Pawitan Yudi, Michiels Stefan, Koscielny Serge, Gusnanto Arief, Ploner Alexander
Department of Medical Epidemiology and Biostatistics, Karolinska Institutet 17177 Stockholm, Sweden.
Bioinformatics. 2005 Jul 1;21(13):3017-24. doi: 10.1093/bioinformatics/bti448. Epub 2005 Apr 19.

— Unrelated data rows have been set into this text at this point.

(* ===== verification/Forward.v ===== *)
(** forward.rs: the forwarder behind a route. It rewrites the request for the target, sends it
    through the rotating transport, records the exit, and rewrites the response. *)
From S2P Require Import Prelude Text Sorting Pool RequestPath Exit Routing Server Upstream Geo.

Section Forward.
Context {T : Type} {TT : Pool.Tunnel T} {H : HeaderLib} {L : LruLib} {W : HttpLib} {J : JsonLib}.

(** What forwarders keep besides the pools and the exit cache: the global client cache, the
    profile counter, the geo caches, the clock and the wire. *)
Record FwdState := mkFwd {
  f_clients : gmap str (CachedClient (W:=W));
  f_counter : Z;
  f_clock : Z;
  f_sent : list (Sent (H:=H) (W:=W));
  f_isp : LruCache str;
  f_country : LruCache str
}.

(** What is passed on to the client. *)
Record FwdResponse := mkFwdResponse { p_status : Z; p_headers : HeaderMap; p_body : HttpResponse }.

Context {B : Type}.
Abbreviation World := (Server.World (T:=T) (L:=L) (X:=FwdState)).
Abbreviation M A := (SE World Server.Error A).

(** Parameters: the URI parser (the rendered URI and its host), the request and response types of
    the HTTP client, the exit a tunnel reports, the lookup's HTTP client, and the environment of
    the transport. *)
Context (uri_parse : str → option (str * option str)) (wrap_body : B → ReqBody).
Context (resp_status : HttpResponse → Z) (resp_headers : HttpResponse → HeaderMap).
Context (exit_for : T → str → Exit).
Context (GeoClient : Type) (build_geo : Profile → option GeoClient)
        (http_get : GeoClient → str → Z * option (Z * option str)).
Context (depth : nat) (env : Z → gmap nat (ProxyPool (T:=T)) → gmap nat (ProxyPool (T:=T))).
Context (reply : list (Sent (H:=H) (W:=W)) → Sent (H:=H) (W:=W) → Z * (str + HttpResponse)).

(** Running the transport, and a geo lookup, on the server's world. *)
Definition to_up (w : World) : Upstream.World (T:=T) (H:=H) (W:=W) :=
  Upstream.mkWorld (store w) (f_clients (extra w)) (f_counter (extra w)) (f_clock (extra w)) (f_sent (extra w)).
Definition from_up (u : Upstream.World (T:=T) (H:=H) (W:=W)) (w : World) : World :=
  Server.mkWorld (pools u) (exits w)
    (mkFwd (clients u) (profile_counter u) (clock u) (sent u) (f_isp (extra w)) (f_country (extra w))).

Definition run_transport (t : RotatingTransport) (r : Outgoing) : M (Candidate * HttpResponse) := fun w =>
  let '(res, u) := request depth env reply t r (to_up w) in
  (match res with
   | Ok x => Ok x
   | Err e => Err (Forward (Upstream.error_text e))
   | Panic => Panic
   | NoFuel => NoFuel
   end, from_up u w).

Definition geo_lookup (ip : str) : M Lookup := fun w =>
  let x := extra w in
  let '(l, g) := lookup_within GeoClient build_geo http_get ip LOOKUP_TIMEOUT (mkGeo (f_isp x) (f_country x) (f_counter x)) in
  (Ok l, Server.mkWorld (store w) (exits w)
           (mkFwd (f_clients x) (geo_profile g) (f_clock x) (f_sent x) (isp_cache g) (country_cache g))).

(** The outgoing headers. *)
Definition outgoing_headers (headers : HeaderMap) (host : str) : HeaderMap :=
  let headers := strip_hop_headers (strip_client_headers headers) in
  match hv_from_str host with
  | Some value => hm_insert headers (Lit "host") value
  | None => headers
  end.

Definition insert_parsed (name value : str) (headers : HeaderMap) : HeaderMap :=
  match hv_from_str value with Some v => hm_insert headers name v | None => headers end.

Definition set_egress_headers (headers : HeaderMap) (exit : option Exit) : M HeaderMap :=
  match exit with
  | None => mret headers
  | Some exit =>
      if decide (ip exit = []) then mret headers
      else
        let headers := insert_parsed (Lit "x-unroxy-ip") (ip exit) headers in
        l ← geo_lookup (ip exit);
        mret (if decide (isp l = []) then headers else insert_parsed (Lit "x-unroxy-isp") (isp l) headers)
  end.

Definition record_exit (host : str) (e : Exit) : M () := modify_st (fun w =>
  Server.mkWorld (store w) (record (exits w) host e) (extra w)).

Definition send (t : RotatingTransport) (request : Request (H:=H) (B:=B)) (target : Target)
    : M (Response FwdResponse) :=
  '(uri, uri_host) ← lift_res (ok_or (uri_parse (uri_text target)) MissingTarget);
  let outgoing := mkOutgoing (method request) uri uri_host
                    (outgoing_headers (headers request) (host target)) (wrap_body (request_body request)) in
  '(candidate, response) ← run_transport t outgoing;
  record_exit (host target) (exit_for (tunnel candidate) (host target));;
  w ← get_st;
  let exit := get (exits w) (host target) in
  headers ← set_egress_headers (strip_hop_headers (resp_headers response)) exit;
  mret (Passed (mkFwdResponse (resp_status response) headers response)).

(** [WreqFactory]: the forwarders of a region, of the default route, and of a protocol. *)
Definition region_forward (pool : nat) : RotatingTransport := mkTransport pool None.
Definition default_forward (pool : nat) : RotatingTransport := mkTransport pool None.
Definition protocol_forward (p : Protocol) (pool : nat) : RotatingTransport := mkTransport pool (Some p).

(** * Properties *)

Context {HLaws : HeaderLaws H} {LLaws : LruLaws L}.

Lemma get_outgoing headers host n :
  hm_get (outgoing_headers headers host) n
  = match hv_from_str host with
    | Some v => if decide (n = Lit "host") then Some v
                else if decide (n ∈ client_headers ++ hop_headers) then None else hm_get headers n
    | None => if decide (n ∈ client_headers ++ hop_headers) then None else hm_get headers n
    end.
Proof using HLaws.
  unfold outgoing_headers. destruct (hv_from_str host) as [v|]; [|apply get_stripped].
  rewrite hm_get_insert, get_stripped. destruct (decide (Lit "host" = n)) as [<-|Hn]; [by rewrite decide_True|].
  by rewrite (decide_False (P:=n = Lit "host")).
Qed.

(** A forward is a run of the transport; what follows it leaves the pools, the clients and the wire
    alone. *)
Lemma send_up t request target w res w' : send t request target w = (res, w') →
  uri_parse (uri_text target) = None ∧ res = Err MissingTarget ∧ w' = w ∨
  ∃ uri uhost r u, uri_parse (uri_text target) = Some (uri, uhost) ∧
    Upstream.request depth env reply t (mkOutgoing (method request) uri uhost
      (outgoing_headers (headers request) (host target)) (wrap_body (request_body request))) (to_up w) = (r, u) ∧
    store w' = pools u ∧ f_clients (extra w') = clients u ∧ f_sent (extra w') = sent u ∧
    match r with
    | Ok _ => ∃ x, res = Ok (Passed x)
    | Err e => res = Err (Forward (Upstream.error_text e))
    | Panic => res = Panic
    | NoFuel => res = NoFuel
    end.
Proof using Type.
  unfold send, lift_res. unfold mbind at 1, se_bind at 1.
  destruct (uri_parse (uri_text target)) as [[uri uhost]|] eqn:Eu; [|intros [= <- <-]; by left].
  cbn [ok_or]. unfold mbind at 1, se_bind at 1, run_transport.
  destruct (Upstream.request _ _ _ _ _ _) as [r u] eqn:Er. intros Hfin. right. exists uri, uhost, r, u. split; [done|]. split; [exact Er|].
  destruct r as [[c resp]|e| |]; [|by injection Hfin as <- <-..].
  unfold mbind, se_bind, record_exit, modify_st, get_st, mret, se_ret in Hfin. cbn [exits extra from_up store] in Hfin.
  unfold set_egress_headers in Hfin. destruct (get _ _) as [e|]; [|injection Hfin as <- <-; do 3 (split; [done|]); eauto].
  case_decide; [injection Hfin as <- <-; do 3 (split; [done|]); eauto|].
  unfold mbind, se_bind, geo_lookup in Hfin. destruct (lookup_within _ _ _ _ _ _) as [l g].
  injection Hfin as <- <-; do 3 (split; [done|]); eauto.
Qed.

Context (t : RotatingTransport).
Context (safe : gmap nat (ProxyPool (T:=T)) → Prop) (Hlook : ∀ s s', same_shape s s' → safe s → safe s').
Context (Henv : ∀ now s, pools_ok depth t safe s → pools_ok depth t safe (env now s)).


End Forward.

(** * A concrete forward: one retry, then an answer *)

Definition toy_uri (u : str) : option (str * option str) := Some (u, Some (Lit "example.com")).
Definition toy_resp_headers (r : str) : HeaderMap (HeaderLib:=toy_headers) :=
  [(Lit "connection", Lit "close"); (Lit "server", Lit "x")].
Definition toy_fwd_world : Server.World (T:=nat) (L:=toy_lru) (X:=FwdState (H:=toy_headers) (L:=toy_lru) (W:=toy_http)) :=
  Server.mkWorld toy_store exit_cache_default (mkFwd ∅ 0 0 [] (lru_new 4) (lru_new 4)).
Definition toy_client_request : Request (H:=toy_headers) (B:=str) :=
  mkRequest GET None None None (Lit "/example.com/") None
    ([(Lit "x-real-ip", Lit "10.0.0.1"); (Lit "accept", Lit "*/*"); (Lit "host", Lit "proxy:8080")]
     : HeaderMap (HeaderLib:=toy_headers)) (Lit "body").
Definition toy_target : Target := mkTarget (Lit "https") (Lit "example.com") (Lit "/") [].
Definition toy_send := send (H:=toy_headers) (L:=toy_lru) (W:=toy_http) (J:=toy_json) toy_uri (fun b => b)
  (fun _ => 200) toy_resp_headers toy_exit_for () (fun _ => Some ()) toy_geo_get 2 (fun _ s => s) toy_reply
  toy_transport toy_client_request toy_target.

Example toy_wire :
  s_headers <$> f_sent (extra (toy_send toy_fwd_world).2)
  = replicate 2 ([(Lit "host", Lit "example.com"); (Lit "accept", Lit "*/*")] : HeaderMap (HeaderLib:=toy_headers)).
Proof. vm_compute. reflexivity. Qed.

In microarray data studies most researchers are keenly aware of the potentially high rate of false positives and the need to control it. One key statistical shift is the move away from the well-known P-value to false discovery rate (FDR). Less discussion perhaps has been spent on the sensitivity or the associated false negative rate (FNR). The purpose of this paper is to explain in simple ways why the shift from P-value to FDR for statistical assessment of microarray data is necessary, to elucidate the determining factors of FDR and, for a two-sample comparative study, to discuss its control via sample size at the design stage.
We use a mixture model, involving differentially expressed (DE) and non-DE genes, that captures the most common problem of finding DE genes. Factors determining FDR are (1) the proportion of truly differentially expressed genes, (2) the distribution of the true differences, (3) measurement variability and (4) sample size. Many current small microarray studies are plagued with large FDR, but controlling FDR alone can lead to unacceptably large FNR. In evaluating a design of a microarray study, sensitivity or FNR curves should be computed routinely together with FDR curves. Under certain assumptions, the FDR and FNR curves coincide, thus simplifying the choice of sample size for controlling the FDR and FNR jointly.
在微阵列数据研究中,大多数研究人员敏锐地意识到可能存在的高假阳性率以及控制它的必要性。一个关键的统计转变是从广为人知的P值转向错误发现率(FDR)。或许对于敏感性或相关的假阴性率(FNR)的讨论较少。本文的目的是以简单的方式解释为什么在微阵列数据的统计评估中从P值转向FDR是必要的,阐明FDR的决定因素,并针对双样本比较研究,讨论在设计阶段通过样本量对其进行控制。
我们使用一个混合模型,该模型涉及差异表达(DE)基因和非DE基因,它捕捉了寻找DE基因时最常见的问题。决定FDR的因素有:(1)真正差异表达基因的比例;(2)真实差异的分布;(3)测量变异性;(4)样本量。当前许多小型微阵列研究都受到高FDR的困扰,但仅控制FDR可能会导致不可接受的高FNR。在评估微阵列研究的设计时,应常规地将敏感性或FNR曲线与FDR曲线一起计算。在某些假设下,FDR和FNR曲线重合,从而简化了同时控制FDR和FNR时样本量的选择。